Quote (thundercock @ 6 Oct 2021 06:15)
You're right about the climate spending but that's a relatively small portion of the bill. The largest chunk of the cost is the child tax credit, followed by Medicare expansion (ensuring old people get dental, vision, and hearing), and then universal Pre-K. Subsidies for community colleges IS strengthening working-class people. Who do you think attends them? I'll give you a hint: it's not the rich! You can't have it both ways though.

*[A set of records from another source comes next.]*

(** C7. A payload that is no [throw.Error] is normalized to an error with
    code [FallbackErrorIndex], the message built from the [%v] and [%T] texts
    of the payload, the stack [GetPanicStack] returns at that point and a new,
    empty map as context; a [throw.Error] is taken as it is.  When a block
    raises such a payload in an engine built by registration calls that has a
    fallback and a global handler, and the filters accept the error, the
    fallback handler is called with it and then the global handler, and
    nothing is raised again. *)
Theorem unclassified_panic_is_normalized :
  (forall (p : any) (s : Store),
      unclassified p ->
      exists e s',
        try.normalizeError p s = (Returned e, s') /\
        Error.Index e = throw.FallbackErrorIndex /\
        Error.Message e
          = ("unexpected panic: " ++ Sprint_v p ++ " (type: " ++ Sprint_T p ++ ")")%string /\
        throw.GetPanicStack s = (Returned (Error.Stack e), s) /\
        exists l, Error.Context e = Some l /\
                  heap s !! l = None /\
                  heap s' = <[l := ∅]> (heap s) /\
                  env s' = env s) /\
  (forall (e : Error.t) (s : Store),
      try.normalizeError (VError e) s = (Returned e, s)) /\
  (forall (ts : try.Try) (finally : option (Go unit)) (m m1 m2 : try.Machine)
          (p : any) (e : Error.t) (s1 : Store) (fallback global : try.ErrorHandler),
      try.call_tryFunc ts m = (Panicked p, m1) ->
      unclassified p ->
      p <> VPass ->
      try.normalizeError p (try.store m1) = (Returned e, s1) ->
      no_reserved_entry ts ->
      try.fallbackHandler ts = Some fallback ->
      try.globalHandler ts = Some global ->
      try.applyFilters 0 (try.filters ts) e (try.mkMachine s1 (try.calls m1))
        = (Returned true, m2) ->
      handler_returns fallback e ->
      handler_returns global e ->
      exists m3,
        try.Finally ts finally m = try.deferred_finally finally (Returned tt) m3 /\
        try.calls m3
          = try.calls m2 ++ [try.EvCall try.SFallback e; try.EvCall try.SGlobal e]).
Proof.
  split; [| split].
  - intros p s Hu.
    destruct (normalizeError_unclassified p s Hu) as (stack & Hstack & Hn).
    do 2 eexists. split; [exact Hn |]. cbn. repeat split; [exact Hstack |].
    eexists. repeat split. apply new_loc_fresh.
  - reflexivity.
  - intros ts finally m m1 m2 p e s1 fallback global Hb Hu Hp Hn Hres Hfb Hgl Hf Hrf Hrg.
    assert (Hres' : reserved (Error.Index e)).
    { destruct (normalizeError_unclassified p (try.store m1) Hu) as (stack & _ & Hn').
      rewrite Hn in Hn'. injection Hn' as -> _. right. reflexivity. }
    destruct (Hres _ Hres') as [Hs Hg].
    assert (Horder : resolution_order ts e = [(try.SFallback, fallback); (try.SGlobal, global)]).
    { unfold resolution_order. now rewrite Hs, Hg, Hfb, Hgl. }
    assert (Hall : Forall (fun sh => handler_returns (snd sh) e) (resolution_order ts e)).
    { rewrite Horder. repeat constructor; assumption. }
    destruct (invoke_all_returns _ e m2 Hall) as [s3 Hs3].
    eexists. split.
    + apply (Finally_eq _ _ _ _ _ _ _ Hb).
      rewrite (recovered_payload _ _ _ _ _ Hp Hn).
      rewrite (executeHandlers_accepted _ _ _ _ Hf), Hs3, Horder. reflexivity.
    + reflexivity.
Qed.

You either support strengthening the welfare state (which costs money) or you'd rather save money and give the working class the finger. You know where I stand: fuck the working class. But to call it an "outrageously pricey slush fund for liberal priorities" is really unfair when your socialist ass supports the most expensive provisions in the bill!

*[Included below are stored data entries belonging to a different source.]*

(** * conv_net_sentence.py: the driver of the sentence classifier

    A shallow embedding of the pure parts of [conv_net_sentence.py]:
    the sentence encoder [sent2indices], the corpus reader [read_corpus],
    the fold splitter [kfold], the artifact written by [save] and read back
    by the prediction branch, the relabelling loop of the prediction branch
    and the cross-validation loop of the training branch.

    Conventions.
    - A Python 2 [str] is a [string] (a sequence of bytes); a Python [int] is
      a [Z]; a Python list and a numpy array are a [list]; the elements of a
      numpy integer array are represented by their integer values.
    - A [dict] keyed by words is a [gmap string Z].
    - An uncaught exception is [None] (or the [Raised] status of a run that
      has already printed something).
    - The process-wide random source of [numpy.random] is a state that is
      passed explicitly.
    - The network ([ConvNet]), its optimiser and [pickle] are collaborators
      that live outside this file; they appear as parameters. *)

From Stdlib Require Import ZArith Lia QArith Ascii String.
From Stdlib Require Import Strings.Byte.
From stdpp Require Import gmap strings.

Local Open Scope Z_scope.

(** ** Python list primitives *)

(** [[0] * n]: the list of [n] zeros, empty when [n <= 0]. *)
Definition zeros (n : Z) : list Z := replicate (Z.to_nat n) 0.

(** [len(l)] as a Python integer. *)
Definition len {A} (l : list A) : Z := Z.of_nat (length l).

(** ** Sentence encoder *)

(** The [for word in sent] loop of [sent2indices], started with the list [x]
    built so far.  [break] ends the loop with the current [x]. *)
Fixpoint sent_loop (word_index : gmap string Z) (max_l : Z)
    (sent : list string) (x : list Z) : list Z :=
  match sent with
  | [] => x
  | word :: rest =>
      match word_index !! word with
      | Some i =>
          if len x <? max_l
          then sent_loop word_index max_l rest (x ++ [i])
          else x
      | None => sent_loop word_index max_l rest x
      end
  end.

(** The number of zeros of the right padding: [max(0, max_l + 2 * pad - len(x))]. *)
Definition rpad_len (max_l pad : Z) (x : list Z) : Z :=
  Z.max 0 (max_l + 2 * pad - len x).

Definition sent2indices (sent : list string) (word_index : gmap string Z)
    (max_l pad : Z) : list Z :=
  let x := sent_loop word_index max_l sent (zeros pad) in
  let rpad := zeros (rpad_len max_l pad x) in
  x ++ rpad.

(** The vocabulary indices of the in-vocabulary words of a sentence, in the
    order of the sentence. *)
Definition known_indices (word_index : gmap string Z) (sent : list string)
    : list Z :=
  omap (λ word, word_index !! word) sent.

As for the pathway to citizenship, it has nothing to do with the budget. That's why the parliamentarian ruled the way she did...I really don't fault the Democrats for TRYING because the GOP did similar things under Trump. Acting is part of the job.
Community colleges make for dope TV series, but are pretty useless when it comes to helping careers. This money should go into actual vocational training rather than a watered down degree whose academic level stands barely above that of high school... at a time when even BSc's are increasingly not cutting it anymore in many fields. What the spending on community colleges would do, however, is subsidize their teachers and personnel, which - like all teachers and professors - are an incredibly Dem-leaning demographic.
My gripe is not just with general programs into which Dems want to pour money, it's also with the scope and indiscriminate nature of the spending. Rich parents (say those with a family income above $120k) don't need child tax credits or state-funded pre-K. Entitlements for paid days off would be enough, no need to introduce generous paid family leave.
Dems are trying to hook not just the working- and lower-middle class but everyone onto these programs. This is wrong on economic justice grounds (dito for the proposed repeal of the SALT deduction cap), but also carries the risk of backfiring. Indiscriminately showering everyone in money will only exacerbate the already alarming inflation. You know who suffers the most from surging inflation? It's not the rich. By being too reckless with their spending, Dems risk triggering an inflation which eats up the benefits of their bill for the poor and working-class, flipping the net impact of the bill on its head.